Antes de avanzar, es preciso aclarar a qué hace referencia el concepto “perspectiva de género", tal como lo incluye el Objetivo Estratégico 2 de la ETJ. Para evitar confusiones – a veces malintencionadas- Velasco Gisbert expone que esto significa: “Garantizar un aprovechamiento igualitario de las oportunidades, por un lado, mediante medidas de igualdad de género que reduzcan las desigualdades laborales de las mujeres en la transición ecológica y, por otro, mediante medidas para colectivos con especiales dificultades”. Este enfoque, continúa la autora, se traslada a varias actuaciones como las del Eje E sobre políticas activas de empleo verde y el Eje H sobre mejora del conocimiento del impacto de la transición ecológica en el empleo (por ejemplo, con la generación de datos desagregados por sexo).

Siguiendo esta línea argumental, en el comienzo del informe, la Directora de Desarrollo Corporativo en Red2Red se pregunta cuál es la importancia de avanzar hacia una transición justa que sea tanto para mujeres como para hombres. Al respecto, afirma que es necesario comprender el cambio climático en toda su complejidad y desde un paradigma interseccional en el cual intervienen múltiples desigualdades. Es decir, el cambio climático es, sin dudas, un fenómeno injusto. Ya que no impacta en todas las personas por igual, por el contario, afecta especialmente a los sectores más vulnerables de la población que, sin embargo, son quienes menos han contribuido a su aparición. Siguiendo este razonamiento, la autora del artículo advierte que es importante aplicar la perspectiva social al tratamiento de la respuesta ante el cambio climático, dentro de la cual, la desigualdad de género es una de las desigualdades imperantes. Sobre este punto, Velasco Gisbert  cita el diagnóstico de situación que propició el Instituto de las Mujeres para poner de manifiesto la relación entre género y cambio climático (Red2Red, 2020), en el cual se enumeran las premisas de partida que explican la mayor vulnerabilidad de las mujeres ante el cambio climático.  A saber:

  • Las mujeres tradicionalmente se han visto expuestas a discriminación por género (división sexual del trabajo, en paralelo a la asunción de la mayoría de las tareas de cuidado, brecha salarial, techo de cristal, acoso sexual, violencia machista, infrarrepresentación en órganos de poder y en espacios políticos, invisibilización, etc.) y la realidad del cambio climático no es ajena a estas discriminaciones.
  • Ellas son mayoría entre la población más pobre y quienes tienen mayor riesgo y probabilidad de sufrir las consecuencias del cambio climático. El 80% de las personas refugiadas climáticas son mujeres y ante los desastres naturales como las grandes inundaciones, y en países donde hay una significativa desigualdad de género las mujeres tienen muchas más probabilidades de morir.
  • Por tanto, las mujeres están más expuestas, pero a la vez tienen menos capacidad de respuesta, puesto que hasta ahora apenas han participado en los procesos de toma de decisiones por su menor presencia en los órganos de poder donde se planifican las medidas de mitigación y adaptación relacionadas con el clima.

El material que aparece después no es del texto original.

Lemma shape_fields (r r' : Reader R F) :
  shape r' = shape r ->
  m_cacheMode r' = m_cacheMode r /\ m_initialised r' = m_initialised r /\
  isOK r' = isOK r /\ m_channelCount r' = m_channelCount r /\
  m_fileRate r' = m_fileRate r /\ m_sampleRate r' = m_sampleRate r /\
  m_normalised r' = m_normalised r /\ m_cacheFileWritePtr r' = m_cacheFileWritePtr r /\
  m_cacheFileReader r' = m_cacheFileReader r.
Proof. unfold shape. intros H. inversion H. auto 10. Qed.

Lemma pushBufferNonResampling_inv buffer sz (r r' : Reader R F) :
  pushBufferNonResampling lib buffer sz r = Ok r' ->
  let count := sz * m_channelCount r in
  let samples := buffer_prefix buffer count in
  count <= Z.of_nat (length buffer) /\
  shape r' = shape r /\ m_resampler r' = m_resampler r /\
  m_fileFrameCount r' = m_fileFrameCount r /\
  m_frameCount r' = m_frameCount r + sz /\
  (m_max r', m_gain r') =
    (if m_normalised r then fold_left track_peak samples (m_max r, m_gain r)
     else (m_max r, m_gain r)) /\
  match m_cacheMode r with
  | CacheInMemory =>
      0 <= count /\ m_data r' = m_data r ++ store (m_normalised r) samples /\
      m_cacheFile r' = m_cacheFile r
  | CacheInTemporaryFile =>
      m_data r' = m_data r /\
      exists written,
        sz <= written /\
        sf_writef_float lib (m_cacheFileWritePtr r) (m_cacheFile r)
          (store (m_normalised r) samples ++ skipn (Z.to_nat count) buffer) sz =
          (m_cacheFile r', written)
  end.
Proof.
  intros H. cbv zeta. unfold pushBufferNonResampling in H.
  destruct (Z.ltb_spec (Z.of_nat (length buffer)) (sz * m_channelCount r)) as [|Hlen];
    [discriminate|].
  split; [exact Hlen|].
  destruct (if m_normalised r
            then fold_left track_peak (buffer_prefix buffer (sz * m_channelCount r))
                   (m_max r, m_gain r)
            else (m_max r, m_gain r)) as [mx gn] eqn:Epeak.
  cbn [counted m_cacheMode m_cacheFileWritePtr m_cacheFile m_data] in H.
  unfold store.
  destruct (m_cacheMode r) eqn:Emode.
  - destruct (sf_writef_float lib _ _ _ sz) as [file written] eqn:Ew.
    destruct (Z.ltb_spec written sz); [discriminate|].
    inversion H. subst r'. unfold shape. cbn. rewrite Emode.
    repeat split; try reflexivity. exists written. split; [assumption | reflexivity].
  - destruct (Z.ltb_spec (sz * m_channelCount r) 0); [discriminate|].
    inversion H. subst r'. unfold shape. cbn. rewrite Emode.
    repeat split; try reflexivity. assumption.
Qed.
(** The first of [n], [n - 1], ..., [lo] that [f] accepts. *)
Fixpoint longest_first {A : Type} (f : nat -> option A) (lo n : nat)
  : option A :=
  if decide (n < lo)%nat then None
  else match f n with
       | Some a => Some a
       | None =>
           match n with
           | O => None
           | S m => longest_first f lo m
           end
       end.

(** The captures of the match of [r] at the start of [s]. *)
Fixpoint match_here (r : regex) (s : jsstring) : option (list jsstring) :=
  match r with
  | [] => Some []
  | lit c :: r' =>
      match s with
      | c' :: s' => if (c =? c')%N then match_here r' s' else None
      | [] => None
      end
  | star cls :: r' =>
      longest_first (fun n => match_here r' (drop n s)) O (span cls None s)
  | group lo hi cls :: r' =>
      longest_first
        (fun n => cons (take n s) <$> match_here r' (drop n s))
        lo (span cls hi s)
  end.

(** [text.match(r)], for [r] without flags: the captures of the leftmost
    match, [None] for [null]. *)
Fixpoint String_match (r : regex) (text : jsstring)
  : option (list jsstring) :=
  match match_here r text with
  | Some captures => Some captures
  | None =>
      match text with
      | [] => None
      | _ :: rest => String_match r rest
      end
  end.

Definition lits (s : string) : regex := lit <$> str s.

Definition ESC : N := 27.
Definition quote : N := 34.

(** [/\x1b\[8;(\d+);(\d+)t/] *)
Definition resize_seq : regex :=
  [lit ESC] ++ lits "[8;" ++ [group 1 None digit] ++ lits ";"
  ++ [group 1 None digit] ++ lits "t".

(** [/\[.*COLUMNS="(\d{1,3})" LINES="(\d{1,3})".*\]/] *)
Definition script_start : regex :=
  lits "[" ++ [star any] ++ lits "COLUMNS=" ++
  [lit quote; group 1 (Some 3%nat) digit; lit quote] ++ lits " LINES=" ++
  [lit quote; group 1 (Some 3%nat) digit; lit quote] ++ [star any] ++ lits "]".

(** The number a string of decimal digits writes. *)
Definition decimal (digits : jsstring) : Z :=
  fold_left (fun acc c => 10 * acc + (Z.of_N c - 48)) digits 0.

(** The double nearest to a natural number.  Below 2^53 it is the number
    itself.  From there on a double keeps the 53 leading bits: the number is
    rounded to a multiple of [2 ^ shift], to the nearer one, and to the one
    with the even quotient when it is half way; what is rounded to 2^1024 is
    positive infinity. *)
Definition nearest_double (z : Z) : number :=
  let shift := Z.log2 z - 52 in
  if shift <=? 0 then Int z
  else
    let q := z / 2 ^ shift in
    let r := z mod 2 ^ shift in
    let half := 2 ^ (shift - 1) in
    let m := if (half <? r) || ((r =? half) && Z.odd q) then q + 1 else q in
    if m * 2 ^ shift <? 2 ^ 1024 then Int (m * 2 ^ shift) else Infinity.

(** [parseInt(digits, 10)] on a string of decimal digits: the double nearest
    to the number written. *)
Definition parseInt (digits : jsstring) : value :=
  Some (JNum (nearest_double (decimal digits))).

(** [clock.setTime(t)] *)
Definition clock_setTime (t : number) : M unit :=
  c ← object clock; assign (with_clock (Some (Clock_setTime c t))).

(** [arr[i]] as a value *)
Definition element (arr : list byte) (i : nat) : value :=
  (fun b => JNum (Int (byte.unsigned b))) <$> arr !! i.

(** [arr[0] == 0x41 && arr[1] == 0x4c && arr[2] == 0x69 && arr[3] == 0x53] *)
Definition is_ALiS (arr : list byte) : bool :=
  byte_is arr 0 0x41 && byte_is arr 1 0x4c && byte_is arr 2 0x69
  && byte_is arr 3 0x53.

(** ** The main revision: [src/driver/websocket.js] *)
Module Main.
(** ** What goes on the wire *)

(** The payloads [listener.send] was given for the side [o], in order. *)
Definition wire_toward (o : Origin) (t : list Effect) : list bytes :=
  omap (fun e => match e with
                 | ListenerSend data to => if decide (to = o) then Some data else None
                 | _ => None
                 end) t.

(** An effect that is neither a data-out event nor a [listener.send] for
    another side than [o]. *)
Definition bound_for (o : Origin) (e : Effect) : Prop :=
  match e with
  | Emit data_out _ to => to = o
  | ListenerSend _ to => to = o
  | _ => True
  end.

(** A result of [emit] that does not send the message elsewhere than to
    [o]. *)
Definition keeps_destination (o : Origin) (r : EmitResult) : Prop :=
  match r with
  | replaced (Some _) (Some to) => to = o
  | _ => True
  end.

(** A computation that only adds to the trace, and adds only effects that
    [P] holds of. *)
Definition adds (P : Effect -> Prop) {A} (m : M A) : Prop :=
  forall w, exists rest, trace (snd (m w)) = trace w ++ rest /\ Forall P rest.

(** Data-out subscribers that cancel the event, and that turn the message
    round. *)
Definition cancels (r : EmitResult) : EmitResult := cancelled.

Definition redirects (r : EmitResult) : EmitResult :=
  match r with
  | replaced data (Some o) => replaced data (Some (opposite o))
  | _ => r
  end.

(** ** Feeding a session *)

(** The calls of [handle] for the payloads received, one after the other,
    whatever each call comes to: what a call has written to the session
    stays written when it throws. *)
Fixpoint feed `{Collaborators} (inputs : list (bytes * Origin)) (w : World) : World :=
  match inputs with
  | [] => w
  | (data, from) :: rest => feed rest (snd (handle data from w))
  end.

(** [SessionState] as the numbers of the enum (lines 61-65). *)
Definition rank (v : SessionState) : Z :=
  match v with Offline => 0 | Online => 1 | Encrypted => 2 end.

(** A window that has moved forward, if at all, and kept its width. *)
Definition window_steady (a b : Window) : Prop :=
  w_end b - w_start b = w_end a - w_start a /\ w_start a <= w_start b.

(** What no call takes back: the tables keep their slots, the MTU does not
    grow, counters and windows do not go back, keys and codecs once stored
    stay stored, and the state is [Encrypted] only with a server codec and a
    key pair at hand (or because it was before). *)
Record steady (s s' : Session) : Prop := mkSteady {
  steady_clientSplits : length (_clientSplits s') = length (_clientSplits s);
  steady_serverSplits : length (_serverSplits s') = length (_serverSplits s);
  steady_mtuSize : _mtuSize s' <= _mtuSize s;
  steady_clientSplitID : _clientSplitID s <= _clientSplitID s';
  steady_serverSplitID : _serverSplitID s <= _serverSplitID s';
  steady_clientPacketIndex : _clientPacketIndex s <= _clientPacketIndex s';
  steady_serverPacketIndex : _serverPacketIndex s <= _serverPacketIndex s';
  steady_clientSeqNumber : _clientSeqNumber s <= _clientSeqNumber s';
  steady_serverSeqNumber : _serverSeqNumber s <= _serverSeqNumber s';
  steady_clientWindow : window_steady (_clientReliableWindow s) (_clientReliableWindow s');
  steady_serverWindow : window_steady (_serverReliableWindow s) (_serverReliableWindow s');
  steady_keyPair : is_Some (_keyPair s) -> is_Some (_keyPair s');
  steady_clientBatch : is_Some (_clientBatch s) -> is_Some (_clientBatch s');
  steady_serverBatch : is_Some (_serverBatch s) -> is_Some (_serverBatch s');
  steady_encrypted :
    _state s' = Encrypted ->
    _state s = Encrypted \/ (is_Some (_serverBatch s') /\ is_Some (_keyPair s'))
}.

(** The steps of the state that the online and the offline branch take. *)
Definition online_step (s s' : Session) : Prop :=
  _state s' = _state s \/ _state s' = Encrypted.

Definition offline_step (s s' : Session) : Prop :=
  _state s' = _state s \/ _state s' = Online.

(** A computation that leaves the session related to what it found. *)
Definition preserves (R : Session -> Session -> Prop) {A} (m : M A) : Prop :=
  forall w, R (session w) (session (snd (m w))).

(** * Properties *)

(** ** [findIndex] *)

Lemma findIndex_Some {A} (p : A -> bool) (l : list A) (i : nat) :
  findIndex p l = Some i <->
  (exists x, l !! i = Some x /\ p x = true) /\
  (forall j y, (j < i)%nat -> l !! j = Some y -> p y = false).
Proof.
  revert i. induction l as [|x l IH]; intros i; simpl.
  - split; [discriminate | intros [[y [Hy _]] _]; discriminate].
  - destruct (p x) eqn:Hpx.
    + split.
      * intros [= <-]. split; [exists x; auto | intros j y Hj; lia].
      * intros [[y [Hy Hpy]] Hfirst]. destruct i as [|i]; [reflexivity|].
        specialize (Hfirst 0%nat x ltac:(lia) eq_refl). congruence.
    + destruct (findIndex p l) as [k|] eqn:Hk; simpl.
      * split.
        -- intros [= <-]. destruct (proj1 (IH k) eq_refl) as [Hx Hfirst].
           split; [exact Hx|].
           intros [|j] y Hj Hy; simpl in Hy; [congruence|].
           apply (Hfirst j); [lia | exact Hy].
        -- intros [[y [Hy Hpy]] Hfirst]. destruct i as [|i]; simpl in Hy; [congruence|].
           f_equal. assert (Hi : Some k = Some i); [|congruence].
           apply IH. split; [exists y; auto|].
           intros j z Hj Hz. apply (Hfirst (S j)); [lia | exact Hz].
      * split; [discriminate|].
        intros [[y [Hy Hpy]] Hfirst]. destruct i as [|i]; simpl in Hy; [congruence|].
        assert (Hi : None = Some i); [|discriminate].
        apply IH. split; [exists y; auto|].
        intros j z Hj Hz. apply (Hfirst (S j)); [lia | exact Hz].
Qed.

Lemma findIndex_None {A} (p : A -> bool) (l : list A) :
  findIndex p l = None <-> (forall x, x ∈ l -> p x = false).
Proof.
  induction l as [|x l IH]; simpl.
  - split; [intros _ y Hy; inversion Hy | reflexivity].
  - destruct (p x) eqn:Hpx.
    + split; [discriminate|]. intros Hall.
      specialize (Hall x ltac:(left)). congruence.
    + destruct (findIndex p l) as [k|]; simpl.
      * split; [discriminate|]. intros Hall.
        assert (Hn : Some k = None); [|discriminate].
        apply IH. intros y Hy. apply Hall. now right.
      * split; [|reflexivity]. intros _ y Hy.
        apply elem_of_cons in Hy as [->|Hy]; [exact Hpx|].
        now apply IH.
Qed.

Lemma active_le_length (splits : Splits) : (active splits <= length splits)%nat.
Proof. unfold active. apply length_filter. Qed.

Lemma active_full (splits : Splits) :
  active splits = length splits <-> (forall x, x ∈ splits -> is_hole x = false).
Proof.
  unfold active. induction splits as [|x l IH]; simpl.
  - split; [intros _ y Hy; inversion Hy | reflexivity].
  - rewrite filter_cons. pose proof (length_filter (fun m => is_hole m = false) l) as Hle.
    destruct (decide (is_hole x = false)) as [Hx|Hx]; simpl.
    + split.
      * intros Hlen y Hy. apply elem_of_cons in Hy as [->|Hy]; [exact Hx|].
        apply IH; [lia | exact Hy].
      * intros Hall. f_equal. apply IH. intros y Hy. apply Hall. now right.
    + split; [lia|]. intros Hall. exfalso. apply Hx, Hall. now left.
Qed.

(** ** [memoryOf] *)

Lemma has_id_true (id0 : Z) (x : option SplitMemory) :
  has_id id0 x = true <-> exists m, x = Some m /\ memory_id m = id0.
Proof.
  destruct x as [m|]; simpl.
  - rewrite Z.eqb_eq. split; [eauto | intros [m' [[= <-] Hm]]; exact Hm].
  - split; [discriminate | intros [m [Hm _]]; discriminate].
Qed.

Lemma no_match_iff (id0 : Z) (splits : Splits) :
  (forall x, x ∈ splits -> has_id id0 x = false) <->
  (forall m, Some m ∈ splits -> memory_id m <> id0).
Proof.
  split.
  - intros Hall m Hm Hid. specialize (Hall _ Hm). simpl in Hall.
    apply Z.eqb_neq in Hall. contradiction.
  - intros Hall [m|] Hx; [|reflexivity]. simpl. apply Z.eqb_neq. now apply Hall.
Qed.

Lemma memoryOf_match (splits : Splits) (id0 : Z) (slot : nat) (m : SplitMemory) :
  splits !! slot = Some (Some m) -> memory_id m = id0 ->
  (forall j m', (j < slot)%nat -> splits !! j = Some (Some m') -> memory_id m' <> id0) ->
  memoryOf splits id0 = Done (slot, m, splits).
Proof.
  intros Hslot Hid Hfirst. unfold memoryOf.
  assert (Hfind : findIndex (has_id id0) splits = Some slot).
  { apply findIndex_Some. split.
    - exists (Some m). split; [exact Hslot|]. apply has_id_true. eauto.
    - intros j [m'|] Hj Hy; [|reflexivity]. simpl. apply Z.eqb_neq. eauto. }
  now rewrite Hfind, Hslot.
Qed.

Lemma memoryOf_allocate (splits : Splits) (id0 : Z) (slot : nat) :
  (forall m, Some m ∈ splits -> memory_id m <> id0) ->
  splits !! slot = Some None ->
  (forall j, (j < slot)%nat -> splits !! j <> Some None) ->
  memoryOf splits id0 =
    Done (slot, mkMemory id0 [], <[slot := Some (mkMemory id0 [])]> splits).
Proof.
  intros Hno Hslot Hfirst. unfold memoryOf.
  assert (Hfind : findIndex (has_id id0) splits = None)
    by (apply findIndex_None, no_match_iff, Hno).
  assert (Hhole : findIndex is_hole splits = Some slot).
  { apply findIndex_Some. split.
    - exists None. auto.
    - intros j [m'|] Hj Hy; [reflexivity|]. now apply Hfirst in Hj. }
  now rewrite Hfind, Hhole.
Qed.

Lemma memoryOf_Done (splits : Splits) (id0 : Z) slot m splits' :
  memoryOf splits id0 = Done (slot, m, splits') ->
  length splits' = length splits /\ splits' !! slot = Some (Some m) /\
  memory_id m = id0 /\
  (splits' = splits \/
   (splits !! slot = Some None /\ m = mkMemory id0 [] /\
    splits' = <[slot := Some m]> splits)).
Proof.
  unfold memoryOf. destruct (findIndex (has_id id0) splits) as [k|] eqn:Hfind.
  - apply findIndex_Some in Hfind as [[x [Hx Hpx]] _].
    apply has_id_true in Hpx as [m' [-> Hid]]. rewrite Hx.
    intros [= <- <- <-]. auto.
  - destruct (findIndex is_hole splits) as [k|] eqn:Hhole; [|discriminate].
    apply findIndex_Some in Hhole as [[x [Hx Hpx]] _].
    destruct x; [discriminate|].
    intros [= <- <- <-]. rewrite length_insert. repeat split.
    + apply list_lookup_insert_eq. now apply lookup_lt_Some in Hx.
    + right. auto.
Qed.

Lemma memoryOf_Throw (splits : Splits) (id0 : Z) (e : Exn) :
  memoryOf splits id0 = Throw e <->
  e = Error "Too many split packets" /\
  (forall m, Some m ∈ splits -> memory_id m <> id0) /\
  active splits = length splits.
Proof.
  unfold memoryOf. destruct (findIndex (has_id id0) splits) as [k|] eqn:Hfind.
  - pose proof Hfind as Hk. apply findIndex_Some in Hk as [[x [Hx Hpx]] _].
    apply has_id_true in Hpx as [m' [-> Hid]]. rewrite Hx.
    split; [discriminate|]. intros [_ [Hno _]]. exfalso.
    apply (Hno m'); [|exact Hid]. apply list_elem_of_lookup. eauto.
  - pose proof (proj1 (no_match_iff _ _) (proj1 (findIndex_None _ _) Hfind)) as Hno.
    destruct (findIndex is_hole splits) as [k|] eqn:Hhole.
    + split; [discriminate|]. intros [_ [_ Hfull]]. exfalso.
      apply findIndex_Some in Hhole as [[x [Hx Hpx]] _].
      apply active_full with (x := x) in Hfull; [congruence|].
      apply list_elem_of_lookup. eauto.
    + split.
      * intros [= <-]. repeat split; [exact Hno|].
        apply active_full, findIndex_None, Hhole.
      * intros [-> _]. reflexivity.
Qed.

Lemma memoryOf_not_Hang (splits : Splits) (id0 : Z) : memoryOf splits id0 <> Hang.
Proof.
  unfold memoryOf. destruct (findIndex (has_id id0) splits) as [k|] eqn:Hfind.
  - apply findIndex_Some in Hfind as [[x [Hx Hpx]] _].
    apply has_id_true in Hpx as [m' [-> Hid]]. now rewrite Hx.
  - now destruct (findIndex is_hole splits).
Qed.

(** C8: on a table of four slots, [memoryOf] throws ("Too many split
    packets") exactly when no slot holds the requested id and all four
    slots are occupied; the first slot that holds the id is returned with
    the table unchanged; with no such slot the first empty one receives a
    fresh memory; and whatever is returned, the table keeps its four slots,
    so at most four reassemblies are ever in progress. *)
Theorem memoryOf_four_slots (splits : Splits) (id0 : Z) :
  length splits = 4%nat ->
  (forall e, memoryOf splits id0 = Throw e <->
     e = Error "Too many split packets" /\
     (forall m, Some m ∈ splits -> memory_id m <> id0) /\ active splits = 4%nat) /\
  (forall slot m, splits !! slot = Some (Some m) -> memory_id m = id0 ->
     (forall j m', (j < slot)%nat -> splits !! j = Some (Some m') -> memory_id m' <> id0) ->
     memoryOf splits id0 = Done (slot, m, splits)) /\
  (forall slot, (forall m, Some m ∈ splits -> memory_id m <> id0) ->
     splits !! slot = Some None ->
     (forall j, (j < slot)%nat -> splits !! j <> Some None) ->
     memoryOf splits id0 =
       Done (slot, mkMemory id0 [], <[slot := Some (mkMemory id0 [])]> splits)) /\
  (forall slot m splits', memoryOf splits id0 = Done (slot, m, splits') ->
     length splits' = 4%nat /\ (active splits' <= 4)%nat /\
     splits' !! slot = Some (Some m) /\ memory_id m = id0) /\
  memoryOf splits id0 <> Hang.
Proof.
  intros Hlen. repeat split.
  - apply memoryOf_Throw in H. tauto.
  - apply memoryOf_Throw in H. tauto.
  - apply memoryOf_Throw in H. rewrite <- Hlen. tauto.
  - intros (-> & Hno & Hfull). apply memoryOf_Throw. rewrite Hlen. auto.
  - apply memoryOf_match.
  - apply memoryOf_allocate.
  - apply memoryOf_Done in H. lia.
  - apply memoryOf_Done in H as (Hl & _). rewrite <- Hlen, <- Hl. apply active_le_length.
  - apply memoryOf_Done in H. tauto.
  - apply memoryOf_Done in H. tauto.
  - apply memoryOf_not_Hang.
Qed.

Lemma memoryOf_four_slots_witness :
  length empty_splits = 4%nat /\
  memoryOf empty_splits 7 = Done (0%nat, mkMemory 7 [], <[0%nat := Some (mkMemory 7 [])]> empty_splits).
Proof.
  split; [reflexivity|].
  apply (memoryOf_four_slots empty_splits 7 eq_refl).
  - intros m Hm. vm_compute in Hm. repeat (apply elem_of_cons in Hm as [Hm|Hm]; [discriminate|]).
    inversion Hm.
  - reflexivity.
  - intros j Hj. lia.
Defined.
Lemma index_of_spec `{HashOrder} bl i a :
  AncestorIndex.index_of (AncestorIndex.build bl) a = Some i ↔
  hash_iter (Blocklace.dom bl) !! i = Some a.
Proof. apply positions_spec, NoDup_hash_iter. Qed.

Lemma index_of_stored `{HashOrder} bl a :
  a ∈ Blocklace.dom bl → ∃ i, AncestorIndex.index_of (AncestorIndex.build bl) a = Some i ∧
    hash_iter (Blocklace.dom bl) !! i = Some a.
Proof.
  intros Ha. assert (a ∈ hash_iter (Blocklace.dom bl)) as [i Hi]%list_elem_of_lookup
    by (by apply elem_of_hash_iter).
  exists i. by rewrite index_of_spec.
Qed.

Lemma index_of_is_Some `{HashOrder} bl a i :
  AncestorIndex.index_of (AncestorIndex.build bl) a = Some i → a ∈ Blocklace.dom bl.
Proof. intros Hi%index_of_spec%list_elem_of_lookup_2. by apply elem_of_hash_iter in Hi. Qed.

(** ** The index slot *)

Section slot.
Context `{HO : HashOrder} `{CryptoVerifier}.

(** A stored index is never newer than the blocklace, and is the index of the
    current one when it carries its generation. *)
Definition slot_current (s : IndexedLace.t) : Prop :=
  ∀ index, IndexedLace.slot s = Some index →
    (AncestorIndex.generation index <= Blocklace.generation (IndexedLace.lace s))%N ∧
    (AncestorIndex.generation index = Blocklace.generation (IndexedLace.lace s) →
      index = AncestorIndex.build (IndexedLace.lace s)).

Lemma slot_current_bump s bl :
  slot_current s →
  Blocklace.generation bl = N.succ (Blocklace.generation (IndexedLace.lace s)) →
  slot_current (IndexedLace.mk bl (IndexedLace.slot s)).
Proof.
  intros Hs Hg index Hi. simpl in *. apply Hs in Hi as [Hle _]. rewrite Hg.
  split; [lia|]. intros He. exfalso. lia.
Qed.

Lemma insert_generation (bl : Blocklace.t) b bl' :
  Blocklace.insert bl b = Ok bl' →
  Blocklace.generation bl' = wrapping_add64 (Blocklace.generation bl) 1.
Proof. intros (_ & _ & (_ & _ & _ & Hg & _)%commit_Ok)%insert_Ok. exact Hg. Qed.

Lemma trusted_generation (bl : Blocklace.t) b r :
  Blocklace.insert_with_trusted_boundary bl b = Ok r →
  Blocklace.generation r.2 = wrapping_add64 (Blocklace.generation bl) 1.
Proof.
  unfold Blocklace.insert_with_trusted_boundary.
  destruct (verify_block _ _ _); simpl; [|done].
  destruct (Blocklace.commit_validated _ _ _) as [bl'|] eqn:E; simpl; [|done].
  apply commit_Ok in E as (_ & _ & _ & Hg & _). case_decide; intros [= <-]; done.
Qed.

Lemma slot_step s s' :
  (Blocklace.generation (IndexedLace.lace s) < u64_max)%N → slot_current s →
  IndexedLace.step s s' →
  slot_current s' ∧
  (Blocklace.generation (IndexedLace.lace s') <=
    N.succ (Blocklace.generation (IndexedLace.lace s)))%N.
Proof.
  intros Hlt Hs Hst.
  assert (wrapping_add64 (Blocklace.generation (IndexedLace.lace s)) 1 =
    N.succ (Blocklace.generation (IndexedLace.lace s))) as Hw
    by (rewrite wrapping_add64_small; lia).
  assert (∀ bl, Blocklace.generation bl =
      wrapping_add64 (Blocklace.generation (IndexedLace.lace s)) 1 →
    slot_current (IndexedLace.mk bl (IndexedLace.slot s)) ∧
    (Blocklace.generation bl <= N.succ (Blocklace.generation (IndexedLace.lace s)))%N) as Hbump.
  { intros bl Hg. rewrite Hw in Hg. split; [by apply slot_current_bump|lia]. }
  destruct Hst as [s b bl Hi|s b r Hi|s id|s cp d o w|s]; simpl in *.
  - by apply Hbump, (insert_generation _ b).
  - by apply Hbump, (trusted_generation _ b).
  - unfold Blocklace.forget_block. destruct (Blocklace.blocks _ !! id); simpl.
    + by apply Hbump.
    + split; [|lia]. by destruct s.
  - by apply Hbump.
  - assert (∀ bl, slot_current (IndexedLace.mk bl (Some (AncestorIndex.build bl)))) as Hb.
    { intros bl index [= <-]. simpl. done. }
    unfold IndexedLace.ancestor_index. destruct (IndexedLace.slot s) as [index|] eqn:E;
      [case_decide|]; simpl; split; try lia; try done; apply Hb.
Qed.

Finalmente, la experta introduce una complejidad aún mayor al análisis retomando los planteos de la perspectiva ecofeminista que vienen adoptando organizaciones del movimiento social al luchar por la justicia climática y donde la defensa de los derechos de las mujeres converge con la protección del planeta. En esta línea, el ecofeminismo abona la idea de que existe un vínculo indisociable entre crisis climática y desigualdad de género, ya que hay una histórica relación entre la subordinación de la mujer frente al hombre y la explotación del mundo natural, compartiendo ambas formas de degradación y explotación la misma causa: una lógica androcéntrica de propiedad y dominio de los hombres sobre las mujeres y la naturaleza.

Por todo lo anteriormente planteado, María Luisa Velasco Gisbert concluye que, en el afán de no dejar a nadie atrás en los procesos de transición ecológica y energética, hay que tener muy presente las diferentes necesidades y el 5 impacto diferencial que las potenciales actuaciones pueden tener en hombres y mujeres.